Nothing outside the range below should be printed. Output exactly the lines from the line with "[TouchStart; Scroll (90 # 1); AnimationFrame])." to the line with "end = structure w2).", both included.

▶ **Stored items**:
----------------
Lemma structure_setInitialPosition d w : structure (setInitialPosition d w) = structure w.
Proof.
  unfold setInitialPosition. cbv zeta. destruct (_ >? 0); [|done].
  unfold requestAnimationFrame. unsetter. by apply structure_with_scroller.
Qed.

Lemma structure_onScrollStart w : structure (onScrollStart w) = structure w.
Proof.
  unfold onScrollStart. destruct (_config w) as [c|]; [|done]. cbv zeta.
  destruct (enable_reset_after c); rewrite ?structure_resetResetTimer;
    by rewrite structure_showPagination, structure_clearTimeout.
Qed.

Lemma structure_onTouchEnd w : structure (onTouchEnd w) = structure w.
Proof.
  unfold onTouchEnd. destruct (_config w) as [c|]; [|done].
  destruct (_ >? 0); by rewrite ?structure_startPaginationHideTimer.
Qed.

Lemma structure_runCallback cb w : structure (runCallback cb w) = structure w.
Proof.
  destruct cb; cbn [runCallback];
    auto using structure_setInitialPosition, structure_handleScrollFrame,
      structure_onScrollEnd, structure_jumpFrame2, structure_goToRealIndex,
      structure_with_pagination, structure_resetFires.
  by apply structure_with_scroller.
Qed.

Lemma structure_runCallbacks q w :
  structure (foldl (fun w cb => runCallback cb w) w q) = structure w.
Proof.
  revert w. induction q as [|cb q IH]; intros w; [done|].
  cbn [foldl]. by rewrite IH, structure_runCallback.
Qed.

Lemma structure_connectedCallback w : structure (connectedCallback w) = structure w.
Proof.
  unfold connectedCallback. destruct (_config w) as [c|]; [|done].
  destruct (enable_reset_after c); by rewrite ?structure_resetResetTimer.
Qed.

Lemma structure_disconnectedCallback w : structure (disconnectedCallback w) = structure w.
Proof. unfold disconnectedCallback. cbv zeta. unsetter. by rewrite !structure_clearTimeout. Qed.

Lemma map_child_layout (ss : list Slide) (boxes : list (Z * Z)) :
  length boxes = length ss ->
  map child (zip_with (fun s box => {| child := child s; offsetLeft := fst box;
                                        offsetWidth := snd box |}) ss boxes)
  = map child ss.
Proof.
  revert boxes. induction ss as [|s ss IH]; intros [|box boxes] Hlen; try done.
  cbn. f_equal. apply IH. by injection Hlen.
Qed.

Lemma structure_step helpers e w w' :
  buildEvent e = false ->
  step helpers e w = Some w' ->
  structure w' = structure w.
Proof.
  intros He Hstep. destruct e; try discriminate He; cbn [step] in Hstep.
  - injection Hstep as <-. apply structure_connectedCallback.
  - injection Hstep as <-. apply structure_disconnectedCallback.
  - destruct (shadowRoot w) as [d|] eqn:Hd; [|done].
    destruct (bool_decide _) eqn:Hlen; [|done]. apply bool_decide_eq_true in Hlen.
    injection Hstep as <-.
    unfold structure, mounted, with_scroller. cbn. rewrite Hd. cbn.
    by rewrite map_child_layout.
  - destruct (0 <=? ms); [|done]. by injection Hstep as <-.
  - injection Hstep as <-. by rewrite structure_runCallbacks.
  - destruct (filter _ _) as [|t ?]; [done|]. destruct (due t <=? now w); [|done].
    injection Hstep as <-. by rewrite structure_runCallback.
  - destruct (shadowRoot w) eqn:E; [|done]. injection Hstep as <-.
    rewrite structure_handleScroll. by apply structure_with_scroller.
  - destruct (shadowRoot w); [|done]. injection Hstep as <-. apply structure_onScrollStart.
  - destruct (shadowRoot w); [|done]. injection Hstep as <-. apply structure_onScrollStart.
  - destruct (shadowRoot w); [|done]. injection Hstep as <-. apply structure_onTouchEnd.
  - destruct (_ ≫= _); [|done]. destruct (bool_decide _); [|done].
    injection Hstep as <-. apply structure_goToRealIndex.
Qed.

(** X5. Scrolling, touches, clicks on a dot, timers, animation frames,
    layout, the clock and the two life-cycle callbacks never touch what
    the build has set up: after any run of events none of which is
    [setConfig], [set hass] or the continuation of a build, the
    configuration, the context, the card list, the display sequence, the
    elements and the slide each one is mounted in, the mode, the build
    counter, the builds in flight and the flags [_initialized] and
    [_stateUpdateInProgress] are what they were before. *)
Theorem only_the_build_writes_the_structure (helpers : Helpers) (es : list Event)
    (w w' : World) :
  forallb (fun e => negb (buildEvent e)) es = true ->
  run helpers es w = Some w' ->
  structure w' = structure w.
Proof.
  revert w. induction es as [|e es IH]; intros w Hes Hrun; cbn [run] in Hrun.
  - by injection Hrun as <-.
  - destruct (step helpers e w) as [w1|] eqn:Hstep; [|done].
    cbn [forallb] in Hes. apply andb_true_iff in Hes as [He Hes].
    apply negb_true_iff in He.
    rewrite (IH w1 Hes Hrun). by apply (structure_step helpers e).
Qed.

Lemma only_the_build_writes_the_structure_witness :
  structure (after allCards (swipeToSecond ++ [TouchStart; Scroll (90 # 1); AnimationFrame]))
  = structure (after allCards swipeToSecond).
Proof.
  apply (only_the_build_writes_the_structure allCards
           [TouchStart; Scroll (90 # 1); AnimationFrame]).
  - reflexivity.
  - vm_compute. reflexivity.
Defined.

(** ** After the first build *)

Lemma structure_syncFromStateEntity o n w :
  _stateUpdateInProgress w = false ->
  structure (_syncFromStateEntity o n w) = structure w.
Proof.
  intros Hflag.
  destruct (syncFromStateEntity_cases o n w) as [->|(?&?&?&?&t&_&_&_&_&_&_&_&_&_&_&->)]; [done|].
  unfold navigate.
  transitivity (structure (w <| _stateUpdateInProgress := true |>
                             <| _stateUpdateInProgress := false |>)).
  - generalize (structure_goToRealIndex t true (w <| _stateUpdateInProgress := true |>)).
    unfold structure, mounted. cbn. congruence.
  - unfold structure, mounted. cbn. by rewrite Hflag.
Qed.

(** [set hass], once the context is stored and handed to the mounted
    cards and the build, if any, is started: what follows leaves the
    structure alone. *)
Lemma structure_set_hass hass w :
  structure (set_hass hass w)
  = structure
      (let w := w <| _hass := Some hass |> in
       let w := w <| nodes := foldl (fun ns card => alter (giveHass hass) card ns)
                                   (nodes w) (_allSlideCards w) |> in
       if negb (_initialized w) && bool_decide (is_Some (_config w))
       then _buildCards w else w).
Proof.
  unfold set_hass. cbv zeta.
  match goal with |- _ = structure ?x => generalize x end. intros w2.
  assert (Hsync : structure
            match _config w2 ≫= state_entity with
            | Some entity =>
                if truthy_string entity && _initialized w2 && negb (_stateUpdateInProgress w2)
                then _syncFromStateEntity (_hass w) hass w2 else w2
            | None => w2
            end = structure w2).
  { destruct (_config w2 ≫= state_entity) as [entity|]; [|done].
    destruct (truthy_string entity); [|done]. destruct (_initialized w2); [|done].
    destruct (_stateUpdateInProgress w2) eqn:Hflag; [done|].
    by apply structure_syncFromStateEntity. }
  revert Hsync.
  match goal with |- structure ?x = _ -> _ => generalize x end. intros w3 Hsync.
  rewrite <- Hsync.
  destruct (_config w3 ≫= auto_reset_enabled_entity) as [entity|]; [|done].
  destruct (truthy_string entity && _initialized w3); [|done].
  destruct (_ && _); [|done]. apply structure_resetResetTimer.
Qed.

Lemma built_of_structure w w' : structure w' = structure w -> built w' = built w.
Proof. unfold structure, built. congruence. Qed.

Lemma built_step helpers e w w' :
  _initialized w = true -> builds w = [] ->
  step helpers e w = Some w' ->
  built w' = built w.
Proof.
  intros Hinit Hbuilds Hstep.
  destruct (buildEvent e) eqn:He.
  2:{ apply built_of_structure. by eapply structure_step. }
  destruct e; try discriminate He; cbn [step] in Hstep.
  - unfold setConfig in Hstep. destruct (_ || _); [by injection Hstep as <-|].
    cbv zeta in Hstep. cbn [_initialized setter setter_config] in Hstep.
    rewrite Hinit, andb_false_r in Hstep. injection Hstep as <-.
    unfold built, mounted. cbn. by rewrite Hinit.
  - injection Hstep as <-. rewrite (built_of_structure _ _ (structure_set_hass hass w)).
    unfold built, mounted. cbn -[_buildCards]. by rewrite Hinit.
  - rewrite Hbuilds in Hstep. done.
Qed.

(** X6. The widget builds once.  When a build has committed and none is
    in flight, no run of events (new configurations, new contexts, user
    input, timers, frames) rebuilds or re-renders: the card list, the
    display sequence, the mode, the children mounted in the slides and
    the build counter stay as they are, [_initialized] stays true and no
    build is started.  A configuration set after the first build is
    stored and never rendered. *)
Theorem built_once (helpers : Helpers) (es : list Event) (w w' : World) :
  _initialized w = true -> builds w = [] ->
  run helpers es w = Some w' ->
  built w' = built w.
Proof.
  revert w. induction es as [|e es IH]; intros w Hinit Hbuilds Hrun; cbn [run] in Hrun.
  - by injection Hrun as <-.
  - destruct (step helpers e w) as [w1|] eqn:Hstep; [|done].
    pose proof (built_step _ _ _ _ Hinit Hbuilds Hstep) as H1.
    rewrite <- H1. apply IH; [| |done]; unfold built in H1; congruence.
Qed.

Lemma built_once_witness :
  built (after allCards
           (swipeToSecond ++
            [SetConfig (sampleConfig (Array [markdown "X"]) (Some "infinite") None None);
             SetHass (hassWith page "2"); Scroll (0 # 1)]))
  = built (after allCards swipeToSecond).
Proof.
  apply (built_once allCards
           [SetConfig (sampleConfig (Array [markdown "X"]) (Some "infinite") None None);
            SetHass (hassWith page "2"); Scroll (0 # 1)]);
    vm_compute; reflexivity.
Defined.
----------------
▶ **Answer for this exercise**:
           [TouchStart; Scroll (90 # 1); AnimationFrame]).
  - reflexivity.
  - vm_compute. reflexivity.
Defined.

(** ** After the first build *)

Lemma structure_syncFromStateEntity o n w :
  _stateUpdateInProgress w = false ->
  structure (_syncFromStateEntity o n w) = structure w.
Proof.
  intros Hflag.
  destruct (syncFromStateEntity_cases o n w) as [->|(?&?&?&?&t&_&_&_&_&_&_&_&_&_&_&->)]; [done|].
  unfold navigate.
  transitivity (structure (w <| _stateUpdateInProgress := true |>
                             <| _stateUpdateInProgress := false |>)).
  - generalize (structure_goToRealIndex t true (w <| _stateUpdateInProgress := true |>)).
    unfold structure, mounted. cbn. congruence.
  - unfold structure, mounted. cbn. by rewrite Hflag.
Qed.

(** [set hass], once the context is stored and handed to the mounted
    cards and the build, if any, is started: what follows leaves the
    structure alone. *)
Lemma structure_set_hass hass w :
  structure (set_hass hass w)
  = structure
      (let w := w <| _hass := Some hass |> in
       let w := w <| nodes := foldl (fun ns card => alter (giveHass hass) card ns)
                                   (nodes w) (_allSlideCards w) |> in
       if negb (_initialized w) && bool_decide (is_Some (_config w))
       then _buildCards w else w).
Proof.
  unfold set_hass. cbv zeta.
  match goal with |- _ = structure ?x => generalize x end. intros w2.
  assert (Hsync : structure
            match _config w2 ≫= state_entity with
            | Some entity =>
                if truthy_string entity && _initialized w2 && negb (_stateUpdateInProgress w2)
                then _syncFromStateEntity (_hass w) hass w2 else w2
            | None => w2
            end = structure w2).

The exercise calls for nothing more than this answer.